The corpus luteum and the luteal phase of the ovarian cycle
In normal women, the corpus luteum grows to about 1.5 cm in diameter 7 to 8 days after ovulation. The corpus luteum then begins to atrophy and eventually loses its secretory function as well as the pale-yellow colour of fat about 12 days after ovulation.
Within a few hours after the ovum is released from the follicle, the remnants of the granulosa cells and the endothelial cells rapidly become corpus luteum cells.
They double or more in size and are filled with fat that gives them a pale-yellow colour. This process is called luteinization, and this whole mass of cells is called the corpus luteum, shown in the figure.
Figure. Stages of follicular development in the ovary, and corpus luteum formation.
Blood supply vessels are also abundantly developed into the corpus luteum.
The granulosa cells in the corpus luteum develop a fine endoplasmic reticulum, secreting large amounts of progesterone and estrogenic (progesterone more than estrogenic). Intrinsic cells secrete mainly male hormones such as testosterone and androstenedione rather than female hormones. However, most of these hormones are also converted into female hormones by the granulosa cells.
In normal women, the corpus luteum grows to about 1.5 cm in diameter 7 to 8 days after ovulation. The corpus luteum then begins to atrophy and eventually loses its secretory function as well as the pale-yellow colour of fat about 12 days after ovulation. Becoming corpus luteum degenerates. A few weeks later, it is replaced by connective tissue and after a month or so it disappears.

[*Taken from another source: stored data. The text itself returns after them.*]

(* ===== verification/Cluster.v ===== *)
(** * A cluster without other writers

    [QuietClient]: what the Kubernetes API promises about objects that only the
    operator writes. The laws leave the server free to fill in defaults in the
    body of an object and to add labels and annotations, as admission plugins
    and controllers do. [QuietSSP]: the same for the SSP itself.
    [ListingClient]: what lists hold. [PlainStore]: kinds without defaults.
    [MemCluster] is an executable instance. *)

From S2P Require Import Prelude GoRuntime KubeTypes SspTypes KubeClient.

(** Every binding of [sent] is also in [got]. *)
Definition map_kept (sent got : gomap) : Prop :=
  forall k v, (sent ≫= lookup k) = Some v -> (got ≫= lookup k) = Some v.

(** The server's copy [got] of an object [sent] by the operator. *)
Record persisted (sent got : Object) : Prop := {
  persisted_kind : o_kind got = o_kind sent;
  persisted_key : ObjectKeyFromObject got = ObjectKeyFromObject sent;
  persisted_owners : OwnerReferences (o_meta got) = OwnerReferences (o_meta sent);
  persisted_labels : map_kept (Labels (o_meta sent)) (Labels (o_meta got));
  persisted_annotations : map_kept (Annotations (o_meta sent)) (Annotations (o_meta got));
  persisted_alive : DeletionTimestamp (o_meta got) = DeletionTimestamp (o_meta sent)
}.

(** A deployment that the server stores has a replica count: it is one of the
    fields that the server fills in. *)
Definition replicas_set (o : Object) : Prop :=
  match o_body o with Deployment spec _ => dep_Replicas spec <> None | _ => True end.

The luteal-stimulating function of LH
The transformation of granulosa cells and mantle cells in the corpus luteum cell wall depends largely on the amount of LH secreted from the anterior pituitary. In fact, this ability gives LH the name "luteal-stimulating hormone". The process of luteinization is also based on the ovulation of the follicle. An atypical hormone located in the follicular fluid, called a luteal-inhibitor factor, seems to keep luteinization under control until after ovulation has occurred.
The secretion of the corpus luteum is another function of LH .
The corpus luteum is a powerful secretory gland that secretes large amounts of progesterone and oestrogen. Once LH (mostly secreted during follicular proliferation) has acted on granulosa cells and endothelial cells to take place, luteal cells appear to have been established. and will undergo stages (1) proliferation, (2) growth, (3) secretion, and finally (4) degeneration. It all happened in about 12 days.
When there is another hormone with similar properties to LH, that is a placental hormone (hCG), secreted from the placenta, can act on the corpus luteum to prolong its existence, usually occurring during at least the first 2 to 4 months of pregnancy.
Atrophy of the corpus luteum and the start of the next ovarian cycle
Oestrogen and progesterone (to a lesser extent), secreted by the corpus luteum during the luteal phase of the ovarian cycle, exert strong feedback on the anterior pituitary to maintain FSH secretion and LH is always low.
In addition, the corpus luteum cells secrete small amounts of the hormone inhibin, like the inhibin secreted by Sertoli cells in the male testes, which inhibits the secretion of the anterior pituitary gland, especially FSH secretion. As a result, blood levels of FSH and LH remain low, and the disappearance of these two hormones causes complete degeneration of the corpus luteum, a process called luteal degeneration.
Normal degeneration occurs precisely around the 12th day of the corpus luteum, around the 26th day of the normal menstrual cycle, 2 days before the onset of menstruation. At that point, FSH secretion stops abruptly, and progesterone and inhibin lose their inhibitory effects on the anterior pituitary, allowing the anterior pituitary to increase secretion of FSH and LH again. FSH and LH initiate the development of new follicles, starting a new ovarian cycle. Very little secretion of the hormone’s progesterone and oestrogen at this time leads to menstrual bleeding in the uterus, which will be discussed later.
About every 28 days, gonadal hormones from the anterior pituitary gland stimulate about 8-12 new follicles to begin developing in the ovaries. One of these follicles eventually becomes a "mature follicle" and sheds on day 14 of the cycle. Mainly oestrogen is secreted during follicular development.
After ovulation, the secretory cells of the deciduous follicle turn into the corpus luteum, which secretes large amounts of two important female hormones - progesterone and oestrogen. After 2 weeks, the corpus luteum degenerates, resulting in a sharp drop in the ovarian hormones oestrogen and progesterone, and menstruation begins. It then starts a new ovarian cycle.